(Excerpts from a dataset)
(** The same for [for k in range(n)], the invariant indexed by the number of
    iterations made. *)
Lemma for_range_invariant {S : Type} (I : Z → S → Prop) (n : Z)
  (f : S → Z → option S) (s0 : S) :
  0 ≤ n →
  I 0 s0 →
  (∀ k s, 0 ≤ k < n → I k s → ∃ s', f s k = Some s' ∧ I (k + 1) s') →
  ∃ s', for_each (range n) f s0 = Some s' ∧ I n s'.
Proof.
  intros Hn Hinit Hstep.
  destruct (for_each_invariant (λ seen s, I (Z.of_nat (length seen)) s)
              f (range n) s0) as (s' & Hrun & Hs'); [done| |].
  - intros seen a rest s Hl Hs.
    assert (Ha : range n !! length seen = Some a).
    { rewrite Hl. by rewrite list_lookup_middle. }
    apply lookup_seqZ in Ha as [-> Hlt].
    destruct (Hstep (Z.of_nat (length seen)) s) as (s' & Hf & Hs'); [lia|done|].
    exists s'. split; [by rewrite Z.add_0_l|].
    rewrite length_app. simpl. by replace (Z.of_nat (length seen + 1)) with
      (Z.of_nat (length seen) + 1) by lia.
  - exists s'. split; [done|].
    unfold range in Hs'. rewrite length_seqZ in Hs'.
    by rewrite Z2Nat.id in Hs'.
Qed.

(** * Pixel access *)

Section Pixels.

Import PIL.
Implicit Types (im : Image) (x y v : Z).

Lemma in_bounds_spec im x y :
  in_bounds im (x, y) = true ↔ 0 ≤ x < width im ∧ 0 ≤ y < height im.
Proof. unfold in_bounds; simpl. rewrite !andb_true_iff. lia. Qed.

Lemma offset_of_lt im x y :
  0 ≤ x < width im → 0 ≤ y < height im →
  (offset_of im (x, y) < Z.to_nat (width im * height im))%nat.
Proof. unfold offset_of; simpl. intros Hx Hy. apply Z2Nat.inj_lt; nia. Qed.

Lemma offset_of_inj im x y x' y' :
  0 ≤ x < width im → 0 ≤ y → 0 ≤ x' < width im → 0 ≤ y' →
  offset_of im (x, y) = offset_of im (x', y') → x = x' ∧ y = y'.
Proof.
  unfold offset_of; simpl. intros Hx Hy Hx' Hy' Heq.
  apply Z2Nat.inj in Heq; [|nia..].
  assert (y = y') by nia. subst. lia.
Qed.

(** Every position of the buffer is the offset of one pixel. *)
Lemma offset_of_surj im (i : nat) :
  0 ≤ width im → 0 ≤ height im →
  (i < Z.to_nat (width im * height im))%nat →
  ∃ x y, 0 ≤ x < width im ∧ 0 ≤ y < height im ∧ offset_of im (x, y) = i.
Proof.
  intros Hw Hh Hi.
  assert (Z.of_nat i < width im * height im) by lia.
  assert (0 < width im) by nia.
  exists (Z.of_nat i `mod` width im), (Z.of_nat i `div` width im).
  pose proof (Z.mod_pos_bound (Z.of_nat i) (width im)).
  pose proof (Z.div_mod (Z.of_nat i) (width im)).
  assert (0 ≤ Z.of_nat i `div` width im) by (apply Z.div_pos; lia).
  assert (Z.of_nat i `div` width im < height im).
  { apply Z.div_lt_upper_bound; [lia|nia]. }
  repeat split; try lia.
  unfold offset_of; simpl. lia.
Qed.

Lemma getpixel_is_Some im x y :
  wf im → 0 ≤ x < width im → 0 ≤ y < height im →
  is_Some (getpixel im (x, y)).
Proof.
  intros (_ & _ & Hlen) Hx Hy. unfold getpixel.
  rewrite (proj2 (in_bounds_spec im x y)) by done.
  apply lookup_lt_is_Some. rewrite Hlen. by apply offset_of_lt.
Qed.

Lemma new_spec m w h :
  0 ≤ w → 0 ≤ h →
  ∃ im, new m (w, h) = Some im ∧ wf im ∧ im_mode im = m ∧
        width im = w ∧ height im = h ∧
        ∀ x y, 0 ≤ x < w → 0 ≤ y < h → getpixel im (x, y) = Some 0.
Proof.
  intros Hw Hh. unfold new; simpl.
  rewrite (proj2 (Z.leb_le 0 w)), (proj2 (Z.leb_le 0 h)) by done. simpl.
  eexists. split; [done|]. repeat split; simpl; try done.
  - by rewrite length_replicate.
  - intros x y Hx Hy. unfold getpixel.
    rewrite (proj2 (in_bounds_spec _ x y)) by done. simpl.
    apply lookup_replicate_2.
    by apply (offset_of_lt (mkImage m w h _) x y).
Qed.
(** The dict [fetch_rf_documentation] returns ([version] and
    [cache_location] are constants and left out); [indexing] is the success
    flag of [_parse_documentation], [keywords_index] the pair
    [(total_libraries, total_keywords)]. *)
Record fetch_results : Type := mk_results {
  files_downloaded : list str;
  libraries : dict library_status;
  user_guide : bool;
  indexing : option bool;
  keywords_index : option (nat * nat);
  success : bool
}.

(** The variables of the loop over [STANDARD_LIBRARIES]. *)
Record loop_state : Type := mk_loop {
  l_cache : cache;
  l_files_downloaded : list str;
  l_libraries : dict library_status;
  l_all_keywords : dict (dict KeywordRecord);
  l_total_keywords : nat
}.

Section Refresh.

(** The collaborators: [CACHE_DIR]; the network ([Some body] when
    [urlopen(...).read()] and the write of the body succeed); the
    tokenizer: the callbacks that [parser.feed] delivers for the text of
    the file (the parser is never closed, so text that [feed] keeps
    buffered at the end of the input is not among them), [None] when the
    [try] block of [_parse_documentation] raises before anything is
    written (reading the file, tokenizing it, serializing the index or
    opening the index file); and [json.loads]. *)
Variable CACHE_DIR : str.
Variable urlopen : str -> option str.
Variable feed : str -> option (list event).
Variable json_loads : str -> loads_result.

Definition DOCS_FILE : str :=
  CACHE_DIR ++ lit "/RobotFrameworkUserGuide_" ++ RF_VERSION ++ lit ".html".

(** [CACHE_DIR / f"{library_name}_{RF_VERSION}.html"]. *)
Definition library_file (library_name : str) : str :=
  CACHE_DIR ++ lit "/" ++ library_name ++ lit "_" ++ RF_VERSION ++ lit ".html".

Definition write_file (files : str -> option str) (path content : str)
  : str -> option str :=
  fun p => if str_eqb p path then Some content else files p.

(** [_download_file]: its ["success"], and the cache afterwards. *)
Definition _download_file (url target_path : str) (c : cache) : bool * cache :=
  match urlopen url with
  | Some content =>
      (true, {| html_files := write_file (html_files c) target_path content;
                docs_index := docs_index c;
                keywords_snapshot := keywords_snapshot c |})
  | None => (false, c)
  end.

_Task goal_
Read through the entries and copy each line in which "None" appears.

_Response to this exercise_
    buffered at the end of the input is not among them), [None] when the
  | None => (false, c)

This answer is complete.